EXERCISE DIRECTIONS: Your output should consist solely of the lines from the one with "end), Ok tt)" through the end of the records, reproduced exactly, both ends included.

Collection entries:
• • •

(* ===== verification/VolumePlaces.v ===== *)
(** * internal/agent: where a volume may live, and what the agent removes

    [NewVolumeManager] of [volumes.go], the workspaces of [workspace.go] and the
    sweep of [workspace_gc.go].  The workspace directory is absolute and clean, what
    [filepath.Abs] gives; a relative one names the same directories. *)

From S2P Require Import Prelude GoStrings GoPath DslTypes RunText VolumeChoice Volumes.
From stdpp Require Import options.

(** ** [filepath] *)

Fixpoint path_Join (l : list string) : string :=
  match l with
  | [] => ""
  | e :: l' => if (e =? "")%string then path_Join l' else Clean (Join "/" l)
  end.

Fixpoint strip_common (bs ts : list string) : list string * list string :=
  match bs, ts with
  | b :: bs', t :: ts' => if (b =? t)%string then strip_common bs' ts' else (bs, ts)
  | _, _ => (bs, ts)
  end.

(** [filepath.Rel] *)
Definition Rel (basepath targpath : string) : option string :=
  if (Clean basepath =? Clean targpath)%string then Some "."
  else if negb (eqb (IsAbs basepath) (IsAbs targpath)) then None
  else
    let '(bs, ts) := strip_common (segments basepath) (segments targpath) in
    match bs with
    | ".." :: _ => None
    | _ => Some (Join "/" (replicate (length bs) ".." ++ ts))
    end.

Definition pathWithin (parent child : string) : bool :=
  match Rel parent child with
  | None => false
  | Some rel => negb (rel =? "..")%string && negb (HasPrefix rel "../")
  end.

(** ** [NewVolumeManager] *)

Record VolumeConfig := MkVolumeConfig { vc_Name : string; vc_Mode : string; vc_Path : string; vc_Size : string }.

Definition validateVolumeConfigName (name : string) : res unit :=
  if (name =? "")%string then Err [Lit "a volume in the agent config has no name"]
  else if (name =? ".")%string || (name =? "..")%string then Err [Lit "volume name "; Quo name; Lit " is not a valid directory name"]
  else if ContainsAny name "/\" then Err [Lit "volume name "; Quo name; Lit " must not contain a path separator"]
  else Ok tt.

Definition checkOutOfGCReach (base p : string) : res unit :=
  if pathWithin p base then
    Err [Lit ("path " +:+ p +:+ " is, or contains, the workspace directory " +:+ base +:+ ", so the workspace GC could delete the volume's data")]
  else if negb (pathWithin base p) then Ok tt
  else
    match Rel base p with
    | None => Ok tt
    | Some rel =>
        let first := default "" (head (Split "/" rel)) in
        if HasPrefix (ToLower first) "working" then
          Err [Lit ("path " +:+ p +:+ " is under " +:+ path_Join [base; first] +:+ ", which the workspace GC sweeps (it removes aged directories below "
               +:+ base +:+ "/working*); choose a path outside any working* directory")]
        else if EqualFold first "detached" || HasPrefix first "." then
          Err [Lit ("path " +:+ p +:+ " is under " +:+ path_Join [base; first]
               +:+ ", which the agent manages itself (per-run detached workspaces are deleted after the run; dot-prefixed entries hold agent tooling); choose another path")]
        else Ok tt
    end.

(** The operating system: [MkdirAll]'s error, and [EvalSymlinks]. *)
Record host := MkHost { ho_MkdirAll : string → option text; ho_EvalSymlinks : string → option string }.

Section config.
(** [resource.ParseQuantity], then [Value]. *)
Variable ParseQuantity : string → option Z.

Definition add_volume (absBase : string) (vs : gmap string volume) (c : VolumeConfig) : res (gmap string volume) :=
  _ ← validateVolumeConfigName (vc_Name c);
  _ ← fail_if (bool_decide (is_Some (vs !! vc_Name c))) [Lit "duplicate volume name "; Quo (vc_Name c); Lit " in the agent config"];
  _ ← fail_if (negb ((vc_Mode c =? VolumeModeExclusive)%string || (vc_Mode c =? VolumeModeShared)%string))
        [Lit "volume "; Quo (vc_Name c); Lit ": mode must be "; Quo VolumeModeExclusive; Lit " or "; Quo VolumeModeShared; Lit ", got "; Quo (vc_Mode c)];
  size ← (if (vc_Size c =? "")%string then Ok 0%Z
          else match ParseQuantity (vc_Size c) with
               | Some q => if (q <=? 0)%Z then Err [Lit "volume "; Quo (vc_Name c); Lit ": size "; Quo (vc_Size c); Lit " is not a positive quantity such as 200Gi"] else Ok q
               | None => Err [Lit "volume "; Quo (vc_Name c); Lit ": size "; Quo (vc_Size c); Lit " is not a positive quantity such as 200Gi"]
               end);
  p ← (if (vc_Path c =? "")%string then Ok (path_Join [absBase; "volumes"; vc_Name c])
       else if negb (IsAbs (vc_Path c)) then Err [Lit "volume "; Quo (vc_Name c); Lit ": path "; Quo (vc_Path c); Lit " must be absolute"]
       else Ok (Clean (vc_Path c)));
  _ ← wrap [Lit "volume "; Quo (vc_Name c); Lit ": "] (checkOutOfGCReach absBase p);
  _ ← each (λ _ ov, fail_if (pathWithin (v_path ov.2) p || pathWithin p (v_path ov.2))
        [Lit "volume "; Quo (vc_Name c); Lit (": path " +:+ p +:+ " overlaps volume "); Quo ov.1;
         Lit (" at " +:+ v_path ov.2 +:+ "; two volumes must not share data")]) (map_to_list vs);
  Ok (<[vc_Name c := MkVolume (vc_Mode c) p size]> vs).

Definition make_place (h : host) (absBase name : string) (v : volume) : res unit :=
  _ ← match ho_MkdirAll h (v_path v) with
      | Some err => Err ([Lit "volume "; Quo name; Lit (": create " +:+ v_path v +:+ ": ")] ++ err)
      | None => Ok tt
      end;
  match ho_EvalSymlinks h (v_path v), ho_EvalSymlinks h absBase with
  | Some rp, Some rb => wrap [Lit "volume "; Quo name; Lit (": " +:+ v_path v +:+ " resolves to " +:+ rp +:+ ": ")] (checkOutOfGCReach rb rp)
  | _, _ => Ok tt
  end.

Definition NewVolumeManager (h : host) (absBase : string) (cfgs : list VolumeConfig) : res VolumeManager :=
  vs ← fold_res (add_volume absBase) ∅ cfgs;
  let m := manager_of vs absBase in
  _ ← each (λ _ name, match vs !! name with None => Ok tt | Some v => make_place h absBase name v end) (Names (Some m));
  Ok m.
End config.

(** ** The directories of runs *)

Definition name_rune (r : N) : bool :=
  ((97 <=? r) && (r <=? 122) || (65 <=? r) && (r <=? 90) || (48 <=? r) && (r <=? 57) || (r =? 46) || (r =? 95) || (r =? 45))%N.

Definition isWindowsReservedName (name : string) : bool :=
  let base := default "" (head (Split "." (ToUpper name))) in
  bool_decide (base ∈ ["CON"; "PRN"; "AUX"; "NUL";
    "COM1"; "COM2"; "COM3"; "COM4"; "COM5"; "COM6"; "COM7"; "COM8"; "COM9";
    "LPT1"; "LPT2"; "LPT3"; "LPT4"; "LPT5"; "LPT6"; "LPT7"; "LPT8"; "LPT9"]).

Definition sanitizeJobName (name : string) : string :=
  let out := concat_str (map (λ r, String (if name_rune r then ascii_of_N r else "-"%char) "") (runes name)) in
  if (out =? "")%string then "job"
  else if (Trim "." out =? "")%string then "job"
  else if isWindowsReservedName out then "job_" +:+ out
  else out.

Definition claimWorkDir (wsBase : string) (slot : N) (jobName : string) : string :=
  path_Join [wsBase; "working" +:+ pretty slot; sanitizeJobName jobName].
Definition detachedWorkDir (wsBase runID : string) : string := path_Join [wsBase; "detached"; sanitizeJobName runID].

(** ** The sweeps *)

Record entry := MkEntry { e_name : string; e_dir : bool; e_mtime : option Z }.

(** The file system as a sweep meets it, [Lstat] included (is it a directory, and
    its time), and whether [wipeDir] succeeds. *)
Record tree := MkTree {
  tr_Glob : string → option (list string);
  tr_Lstat : string → option (bool * Z);
  tr_ReadDir : string → option (list entry);
  tr_wipeDir : string → bool
}.

(** [filepath.Base] of a clean path with segments. *)
Definition last_segment (p : string) : string := default "/" (last (segments p)).

Definition gc_due (active : gset string) (retention now : Z) (jobDir : string) (e : entry) : bool :=
  e_dir e && negb (HasPrefix (e_name e) ".") && negb (bool_decide (jobDir ∈ active))
  && match e_mtime e with None => false | Some t => negb (now - t <=? retention)%Z end.

(** The directories [wipeDir] is called on, whether or not it succeeds. *)
Definition gc_slot (d : tree) (active : gset string) (retention now : Z) (slotDir : string) : list string :=
  match tr_Lstat d slotDir with
  | None => []
  | Some (isDir, _) =>
      if negb isDir || HasPrefix (last_segment slotDir) "." then []
      else match tr_ReadDir d slotDir with
           | None => []
           | Some es => map (λ e, path_Join [slotDir; e_name e]) (filter (λ e, gc_due active retention now (path_Join [slotDir; e_name e]) e = true) es)
           end
  end.

Definition gc_wiped (d : tree) (wsBase : string) (retention : Z) (active : gset string) (now : Z) : list string :=
  match tr_Glob d (path_Join [wsBase; "working*"]) with
  | None => []
  | Some slotDirs => flat_map (gc_slot d active retention now) slotDirs
  end.

Definition gcWorkspaces (d : tree) (wsBase : string) (retention : Z) (active : gset string) (now : Z) : res (list string) :=
  match tr_Glob d (path_Join [wsBase; "working*"]) with
  | None => Err [Lit ("glob workspace slot dirs under " +:+ wsBase +:+ ": syntax error in pattern")]
  | Some _ => Ok (filter (λ p, tr_wipeDir d p = true) (gc_wiped d wsBase retention active now))
  end.

Definition probeDirPrefix : string := ".ucd-probe-".
Definition rootCopyPrefix : string := ".ucd-root-copy-".
Definition stagingMinAge : Z := 3600000000000.

Definition staging_wiped (d : tree) (wsBase : string) (now : Z) : list string :=
  flat_map (λ prefix,
    match tr_Glob d (path_Join [wsBase; prefix +:+ "*"]) with
    | None => []
    | Some dirs => filter (λ p, match tr_Lstat d p with Some (true, t) => negb (now - t <? stagingMinAge)%Z | _ => false end = true) dirs
    end) [probeDirPrefix; rootCopyPrefix].

Definition reapStagingDirs (d : tree) (wsBase : string) (now : Z) : list string :=
  filter (λ p, tr_wipeDir d p = true) (staging_wiped d wsBase now).

(** ** The workspace of a run *)

Record volumeWorkspace := MkVolumeWorkspace { vw_Name : string; vw_ModeMarker : string }.
Definition volumeModesDir : string := ".ucd-volume-modes".
Definition volumeModeMarker (wsBase name : string) : string := path_Join [wsBase; volumeModesDir; name].

(** What [prepareWorkspace] and [finishWorkspace] do to the disk. *)
Inductive effect :=
| Wipe (dir : string) (contentsOnly : bool)
| Private (dir : string)
| Mkdir (dir : string)
| Chmod777 (dir : string)
| WriteMarker (p mode : string).

(** [path.Dir] of a clean path: all but the last segment. *)
Definition parent_dir (p : string) : string := unsegs (IsAbs p) (take (pred (length (segments p))) (segments p)).

(** The steps are tried in order until one fails; writing the marker never fails
    the run. *)
Fixpoint try_effects (fails : effect → option text) (l : list (effect * text)) : list effect * res unit :=
  match l with
  | [] => ([], Ok tt)
  | (e, pre) :: l' =>
      match fails e with
      | Some err => ([e], Err (pre ++ err))
      | None => let '(done_, r) := try_effects fails l' in (e :: done_, r)
      end
  end.

Definition withArticle (mode : string) : string :=
  match first_byte mode with
  | Some c => if has_byte c "aeiou" then "an " +:+ mode else "a " +:+ mode
  | None => "a " +:+ mode
  end.

Definition prepareWorkspace (fails : effect → option text) (marker : option string) (workDir mode : string) (vol : option volumeWorkspace)
    (clean : bool) : list effect * res unit :=
  match vol with
  | None =>
      try_effects fails
        ([(Wipe workDir false, [Lit ("clean workspace " +:+ workDir +:+ ": ")]);
          (Private (parent_dir workDir), [Lit ("create workspace parent " +:+ parent_dir workDir +:+ ": ")]);
          (Mkdir workDir, [Lit ("create workspace " +:+ workDir +:+ ": ")])]
         ++ if (mode =? "isolated")%string then [(Chmod777 workDir, [Lit ("make workspace " +:+ workDir +:+ " world-writable: ")])] else [])
  | Some v =>
      let prev := default "" marker in
      if negb (prev =? "")%string && negb (prev =? mode)%string && negb clean then
        ([], Err [Lit "volume "; Quo (vw_Name v);
          Lit (" was last used by " +:+ withArticle prev +:+ " run and this run is " +:+ mode
               +:+ ": the agent will not reset a volume itself, because that would delete its contents. To keep the data, run the job as " +:+ prev
               +:+ " again. To wipe the volume once and continue as " +:+ mode
               +:+ ", set spec.cleanWorkspace: true on the job. The agent records the mode in " +:+ vw_ModeMarker v
               +:+ "; deleting that file also lets the run proceed without wiping")])
      else
        let '(done_, r) := try_effects fails
          ((if clean then [(Wipe workDir true, [Lit "clean volume "; Quo (vw_Name v); Lit ": "])] else [])
           ++ [(Mkdir workDir, [Lit ("create workspace " +:+ workDir +:+ ": ")])]) in
        match r with
        | Err e => (done_, Err e)
        | Ok _ =>
            (done_ ++ Mkdir (parent_dir (vw_ModeMarker v))
               :: (match fails (Mkdir (parent_dir (vw_ModeMarker v))) with Some _ => [] | None => [WriteMarker (vw_ModeMarker v) mode] end), Ok tt)
        end
  end.

Definition finishWorkspace (workDir : string) (vol : option volumeWorkspace) : list effect :=
  match vol with Some _ => [] | None => [Wipe workDir false] end.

• • •

ANSWER BELOW:
               :: (match fails (Mkdir (parent_dir (vw_ModeMarker v))) with Some _ => [] | None => [WriteMarker (vw_ModeMarker v) mode] end), Ok tt)
        end
  end.

Definition finishWorkspace (workDir : string) (vol : option volumeWorkspace) : list effect :=
  match vol with Some _ => [] | None => [Wipe workDir false] end.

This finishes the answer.